Exercise objective
Reproduce the first line of the material below and each line after it, exactly, through the line containing "res = Returned None ∧ size (mux_of s') = 4.", and give nothing more.

Data provided
Lemma webhooks_first_come_witness :
  ∃ s' w', complete_all [job; cron] (new_server "" "") [] = (s', w', Returned None)
    ∧ mux_of s' !! "/mutate-batch-example-com-v1-cronjob"
      = Some (InstrumentedHook "/mutate-batch-example-com-v1-cronjob" "default CronJob").
Proof.
  destruct (webhooks_first_come [job; cron] (new_server "" "") []) as (s' & w' & Hrun & _ & Hown).
  - done.
  - done.
  - exists s', w'. split; [done|]. apply (Hown cron cron); [set_solver|done|done| |done|done].
    intros t' gvk' Ht' [= <-]. rewrite !elem_of_cons in Ht'. destruct Ht' as [->|[->|Hn]].
    + split; [done|]. intros (_ & _ & Hk). vm_compute in Hk. discriminate.
    + done.
    + by apply elem_of_nil in Hn.
Defined.

(** The groups a.b and a-b share their paths: the webhooks of the second type
    are not served, and nobody is told. *)
Example colliding_groups :
  let '(s', _, res) := complete_all [mkGVK "a.b" "v1" "Foo"; mkGVK "a-b" "v1" "Foo"; mkGVK "a-b" "v1" "Job"]
    (new_server "" "") [] in
  res = Returned None ∧ size (mux_of s') = 4.
Proof. vm_compute. done. Qed.
End Sample.
(* ===== verification/EnvtestCRDProtocol.v ===== *)
(** * What creating CRDs asks of the API server

    [CreateCRDs] (src/pkg/envtest/crd.go) over any API server, whoever else
    writes to it and whatever it answers: which requests are made, in which
    order, how often a conflict is tried again, and when an error is returned. *)

From S2P Require Export EnvtestCRDFacts.

(** ** Exchanges with the API server *)

(** A request and its answer: the object it fills in and the error. *)
Inductive Exchange :=
  | ExGet (key : NamespacedName) (target : Object) (answer : Object * option error)
  | ExCreate (obj : Object) (answer : Object * option error)
  | ExUpdate (obj : Object) (answer : Object * option error).

(** The objects the server accepted, in order. *)
Definition accepted_object (ex : Exchange) : option Object :=
  match ex with
  | ExCreate obj (_, None) | ExUpdate obj (_, None) => Some obj
  | _ => None
  end.
Definition accepted (exs : list Exchange) : list Object := omap accepted_object exs.

Lemma accepted_app l1 l2 : accepted (l1 ++ l2) = accepted l1 ++ accepted l2.
Proof. apply omap_app. Qed.

Section protocol.
Context {W Content Val T V : Type} `{!EqDecision T}.
Context `{!CRDContent (Content := Content) (Val := Val)} `{!CRDCluster (W := W)} `{!CRDClusterLaws (W := W)}.
Implicit Types (w : W) (crd ex : Object) (cs : Client W).

(** A client whose exchanges the world records.  Nothing is assumed of the
    answers; an object is filled in from an answer, so a failed update leaves
    it alone. *)
Class RecordedClient cs := {
  recorded : W → list Exchange;
  recorded_Get key obj w o w' err : Get cs key obj w = (o, w', err) →
    recorded w' = recorded w ++ [ExGet key obj (o, err)];
  recorded_Create obj w o w' err : Create cs [] obj w = (o, w', err) →
    recorded w' = recorded w ++ [ExCreate obj (o, err)];
  recorded_Update obj w o w' err : Update cs [] obj w = (o, w', err) →
    recorded w' = recorded w ++ [ExUpdate obj (o, err)] ∧ (is_Some err → o = obj);
}.

(** ** The protocol *)

(** CRDs are read by name alone. *)
Definition crd_key crd : NamespacedName := mkNN "" (GetName crd).

(** One try to replace a CRD that is there: read it again, and send the CRD at
    the version just read. *)
Inductive attempt crd : list Exchange → option error → Prop :=
  | attempt_unread ex ex' e : attempt crd [ExGet (crd_key crd) ex (ex', Some e)] (Some e)
  | attempt_sent ex ex' o err :
      attempt crd [ExGet (crd_key crd) ex (ex', None);
                   ExUpdate (SetResourceVersion (GetResourceVersion ex') crd) (o, err)] err.

(** Up to [n] tries: the last is the first that does not end with a conflict, or
    the [n]-th. *)
Inductive attempts crd : nat → list Exchange → option error → Prop :=
  | attempts_last n exs err :
      attempt crd exs err → n = 1 ∨ is_conflict err = false → attempts crd n exs err
  | attempts_again n exs err1 exs' err :
      attempt crd exs err1 → is_conflict err1 = true → attempts crd n exs' err →
      attempts crd (S n) (exs ++ exs') err.

(** A CRD is installed: created if it is not there, else replaced. *)
Inductive installed crd : list Exchange → option error → Prop :=
  | installed_created ex e o err :
      IsNotFound e = true →
      installed crd [ExGet (crd_key crd) crd (ex, Some e); ExCreate crd (o, err)]
        (ErrorWrap ("unable to create CRD " +:+ quoted (GetName crd)) <$> err)
  | installed_unknown ex e :
      IsNotFound e = false →
      installed crd [ExGet (crd_key crd) crd (ex, Some e)]
        (Some (ErrorWrap ("unable to get CRD " +:+ quoted (GetName crd) +:+ " to check if it exists") e))
  | installed_replaced ex exs err :
      attempts crd retry_Steps exs err →
      installed crd (ExGet (crd_key crd) crd (ex, None) :: exs) err.

(** One CRD after the other, up to the first that fails. *)
Inductive all_installed : list Object → list Exchange → option error → Prop :=
  | all_nil : all_installed [] [] None
  | all_cons crd crds exs exs' err :
      installed crd exs None → all_installed crds exs' err → all_installed (crd :: crds) (exs ++ exs') err
  | all_failed crd crds exs e :
      installed crd exs (Some e) → all_installed (crd :: crds) exs (Some e).

(** *** What the protocol gives *)

Definition a_version_of crd o : Prop := ∃ rv, o = SetResourceVersion rv crd.

Lemma attempt_rv crd rv exs err : attempt (SetResourceVersion rv crd) exs err → attempt crd exs err.
Proof.
  destruct 1 as [ex ex' e|ex ex' o err]; unfold crd_key; rewrite GetName_rv.
  - constructor.
  - rewrite SetResourceVersion_twice. apply attempt_sent.
Qed.

Lemma attempt_accepted crd exs err : attempt crd exs err →
  match err with None => ∃ o, accepted exs = [o] ∧ a_version_of crd o | Some _ => accepted exs = [] end.
Proof.
  destruct 1 as [|ex ex' o [e|]]; cbn; [done|done|]. eexists. split; [done|]. by eexists.
Qed.

Lemma attempts_accepted crd n exs err : attempts crd n exs err →
  match err with None => ∃ o, accepted exs = [o] ∧ a_version_of crd o | Some _ => accepted exs = [] end.
Proof.
  induction 1 as [n exs err Ha _|n exs err1 exs' err Ha Hc _ IH]; [by apply attempt_accepted|].
  apply attempt_accepted in Ha. destruct err1; [|done]. by rewrite accepted_app, Ha.
Qed.

Lemma installed_accepted crd exs err : installed crd exs err →
  match err with None => ∃ o, accepted exs = [o] ∧ a_version_of crd o | Some _ => accepted exs = [] end.
Proof.
  destruct 1 as [ex e o [err|] He|ex e He|ex exs err Ha%attempts_accepted]; cbn; try done.
  exists crd. split; [done|]. exists (GetResourceVersion crd). by rewrite SetResourceVersion_own.
Qed.

Lemma all_installed_accepted crds exs err : all_installed crds exs err →
  Forall2 a_version_of (take (length (accepted exs)) crds) (accepted exs)
  ∧ (err = None ↔ length (accepted exs) = length crds).
Proof.
  induction 1 as [|crd crds exs exs' err Hi _ [IH1 IH2]|crd crds exs e Hi].
  - split; [constructor|done].
  - apply installed_accepted in Hi as (o & Ho & Hv). rewrite accepted_app, Ho. cbn.
    split; [by constructor|]. rewrite IH2. by split; [intros ->|intros [= ->]].
  - apply installed_accepted in Hi. rewrite Hi. split; [constructor|done].
Qed.

(** ** The code follows it *)

Section client.
Context (cs : Client W) `{!RecordedClient cs}.

(** A failed try leaves the CRD as it is but for the version. *)
Lemma update_crd_attempt crd ex w crd' ex' w' err :
  update_crd cs (crd, ex, w) = ((crd', ex', w'), err) →
  ∃ exs, attempt crd exs err ∧ recorded w' = recorded w ++ exs ∧ (is_Some err → a_version_of crd crd').
Proof.
  unfold update_crd. destruct (Get cs _ ex w) as [[ex1 w1] [e|]] eqn:Hg; apply recorded_Get in Hg.
  - intros [= <- <- <- <-]. eexists. split; [apply attempt_unread|]. split; [done|].
    intros _. exists (GetResourceVersion crd). by rewrite SetResourceVersion_own.
  - destruct (Update cs [] _ w1) as [[o w2] err2] eqn:Hu; apply recorded_Update in Hu as [Hu Ho].
    intros [= <- <- <- <-]. eexists. split; [apply attempt_sent|].
    split; [rewrite Hu, Hg; by rewrite <- (assoc_L app)|]. intros He. rewrite (Ho He). by eexists.
Qed.

Lemma retries_attempts n st st' err : retries (update_crd cs) n st st' err →
  ∀ crd, a_version_of crd st.1.1 →
  ∃ exs, attempts crd n exs err ∧ recorded st'.2 = recorded st.2 ++ exs.
Proof.
  induction 1 as [n [[crd1 ex] w] [[crd2 ex'] w'] err Hu Hn|n [[crd1 ex] w] [[crd2 ex'] w1] err1 st' err Hu Hc _ IH];
    intros crd [rv Hrv]; cbn in *; subst crd1.
  - apply update_crd_attempt in Hu as (exs & Ha%attempt_rv & Hr & _). exists exs. split; [by constructor|done].
  - apply update_crd_attempt in Hu as (exs & Ha%attempt_rv & Hr & Hv).
    destruct err1 as [e|]; [|done]. destruct Hv as [rv' ->]; [done|].
    destruct (IH crd) as (exs' & Has & Hr'); [exists rv'; by rewrite SetResourceVersion_twice|].
    exists (exs ++ exs'). split; [by econstructor|]. by rewrite Hr', Hr, (assoc_L app).
Qed.

Lemma create_crd_installed crd w w' err :
  create_crd cs crd w = (w', err) → ∃ exs, installed crd exs err ∧ recorded w' = recorded w ++ exs.
Proof.
  unfold create_crd. destruct (Get cs _ crd w) as [[ex w1] [e|]] eqn:Hg; apply recorded_Get in Hg.
  - destruct (IsNotFound e) eqn:Hnf.
    + destruct (Create cs [] crd w1) as [[o w2] err2] eqn:Hc. apply recorded_Create in Hc. intros [= <- <-].
      eexists. split; [by apply (installed_created _ ex e o err2)|].
      rewrite Hc, Hg. by rewrite <- (assoc_L app).
    + intros [= <- <-]. eexists. split; [by apply installed_unknown|done].
  - destruct (RetryOnConflict _ _) as [[[crd2 ex2] w2] err2] eqn:Hr. intros [= <- <-].
    apply RetryOnConflict_retries in Hr. apply retries_attempts with (crd := crd) in Hr as (exs & Ha & Hrec).
    2: { exists (GetResourceVersion crd). by rewrite SetResourceVersion_own. }
    eexists. split; [by eapply installed_replaced|]. cbn in Hrec. rewrite Hrec, Hg. by rewrite <- (assoc_L app).
Qed.

Lemma create_loop_installed crds w w' err :
  create_loop cs crds w = (w', err) → ∃ exs, all_installed crds exs err ∧ recorded w' = recorded w ++ exs.
Proof.
  revert w. induction crds as [|crd crds IH]; intros w; cbn [create_loop].
  - intros [= <- <-]. exists []. split; [constructor|by rewrite app_nil_r].
  - destruct (create_crd cs crd w) as [w1 [e|]] eqn:Hc; apply create_crd_installed in Hc as (exs & Hi & Hr).
    + intros [= <- <-]. exists exs. split; [by constructor|done].
    + intros (exs' & Ha & Hr')%IH. exists (exs ++ exs'). split; [by constructor|]. by rewrite Hr', Hr, (assoc_L app).
Qed.

(** C37: whatever the API server answers and whoever else writes to it, creating
    CRDs takes the CRDs that can be converted one after the other, up to the
    first that fails, and returns that one's error.  A CRD the server does not
    have is created; any other failure to read it ends the call; one it has
    is read again and sent at the version just read, and that is tried again
    after a conflict - so that a conflict is only returned after as many of
    them as the backoff has steps, which are more than one.  What the server
    accepted are the first CRDs, in order and once each, and all of them
    exactly when no error is returned. *)
Theorem CreateCRDs_installs crds w w0 w' err :
  client_New w = (w0, Ok cs) → CreateCRDs crds w = (w', err) →
  let objs := runtimeCRDListToUnstructured crds in
  1 < retry_Steps ∧
  ∃ exs, recorded w' = recorded w0 ++ exs ∧ all_installed objs exs err
    ∧ Forall2 a_version_of (take (length (accepted exs)) objs) (accepted exs)
    ∧ (err = None ↔ length (accepted exs) = length objs).
Proof.
  intros Hnew Hc objs. split; [apply retry_Steps_many|]. unfold CreateCRDs in Hc. rewrite Hnew in Hc.
  apply create_loop_installed in Hc as (exs & Ha & Hr). exists exs. split; [done|]. split; [done|].
  by eapply all_installed_accepted.
Qed.
End client.
End protocol.
(** The loop over the hooks of one configuration: the hooks done before, which
    are stored back into the object after every step; a hook that is not a map
    is a panic. *)
Fixpoint modify_hooks (caData hostPort : string) (before after : list Val) hook (store : Object → list Object → list Object)
    (l : list Object) : outcome (list Object * option error) :=
  match after with
  | [] => Returned (l, None)
  | webhook :: after =>
      match as_map webhook with
      | None => Panicked "interface conversion"
      | Some m =>
          match modifyWebhook m caData hostPort with
          | Err err => Returned (l, Some err)
          | Ok m =>
              let webhooks := before ++ [val_map m] in
              let hook := set_content (map_set "webhooks" (val_slice (webhooks ++ after)) (content hook)) hook in
              modify_hooks caData hostPort webhooks after hook store (store hook l)
          end
      end
  end.

(** The loop over the configurations, the i-th of those converted being stored
    as the i-th of the list [l]. *)
Fixpoint modify_configurations (caData hostPort : string) (i : nat) (hooks l : list Object)
    : outcome (list Object * option error) :=
  match hooks with
  | [] => Returned (l, None)
  | hook :: hooks =>
      let '(webhooks, found, err) := NestedSlice (content hook) ["webhooks"] in
      match err, found with
      | None, true =>
          '(l, err) ← modify_hooks caData hostPort [] webhooks hook (λ hook l, <[i := hook]> l) l;
          match err with
          | Some err => Returned (l, Some err)
          | None => modify_configurations caData hostPort (S i) hooks l
          end
      | _, _ => Returned (l, Some (ErrorString ("unexpected object, " +:+ percent_v err)))
      end
  end.

Definition ModifyWebhookDefinitions o w : outcome (WebhookInstallOptions * W * option error) :=
  let caData := wi_LocalServingCAData o in
  match generateHostPort o w with
  | (o, w, Err err) => Returned (o, w, Some err)
  | (o, w, Ok hostPort) =>
      '(mutating, err) ← modify_configurations caData hostPort 0
          (runtimeListToUnstructured (wi_MutatingWebhooks o)) (wi_MutatingWebhooks o);
      match err with
      | Some err => Returned (set_hooks mutating (wi_ValidatingWebhooks o) o, w, Some err)
      | None =>
          '(validating, err) ← modify_configurations caData hostPort 0
              (runtimeListToUnstructured (wi_ValidatingWebhooks o)) (wi_ValidatingWebhooks o);
          Returned (set_hooks mutating validating o, w, err)
      end
  end.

Answer to the exercise
Lemma webhooks_first_come_witness :
  ∃ s' w', complete_all [job; cron] (new_server "" "") [] = (s', w', Returned None)
    ∧ mux_of s' !! "/mutate-batch-example-com-v1-cronjob"
      = Some (InstrumentedHook "/mutate-batch-example-com-v1-cronjob" "default CronJob").
Proof.
  destruct (webhooks_first_come [job; cron] (new_server "" "") []) as (s' & w' & Hrun & _ & Hown).
  - done.
  - done.
  - exists s', w'. split; [done|]. apply (Hown cron cron); [set_solver|done|done| |done|done].
    intros t' gvk' Ht' [= <-]. rewrite !elem_of_cons in Ht'. destruct Ht' as [->|[->|Hn]].
    + split; [done|]. intros (_ & _ & Hk). vm_compute in Hk. discriminate.
    + done.
    + by apply elem_of_nil in Hn.
Defined.

(** The groups a.b and a-b share their paths: the webhooks of the second type
    are not served, and nobody is told. *)
Example colliding_groups :
  let '(s', _, res) := complete_all [mkGVK "a.b" "v1" "Foo"; mkGVK "a-b" "v1" "Foo"; mkGVK "a-b" "v1" "Job"]
    (new_server "" "") [] in
  res = Returned None ∧ size (mux_of s') = 4.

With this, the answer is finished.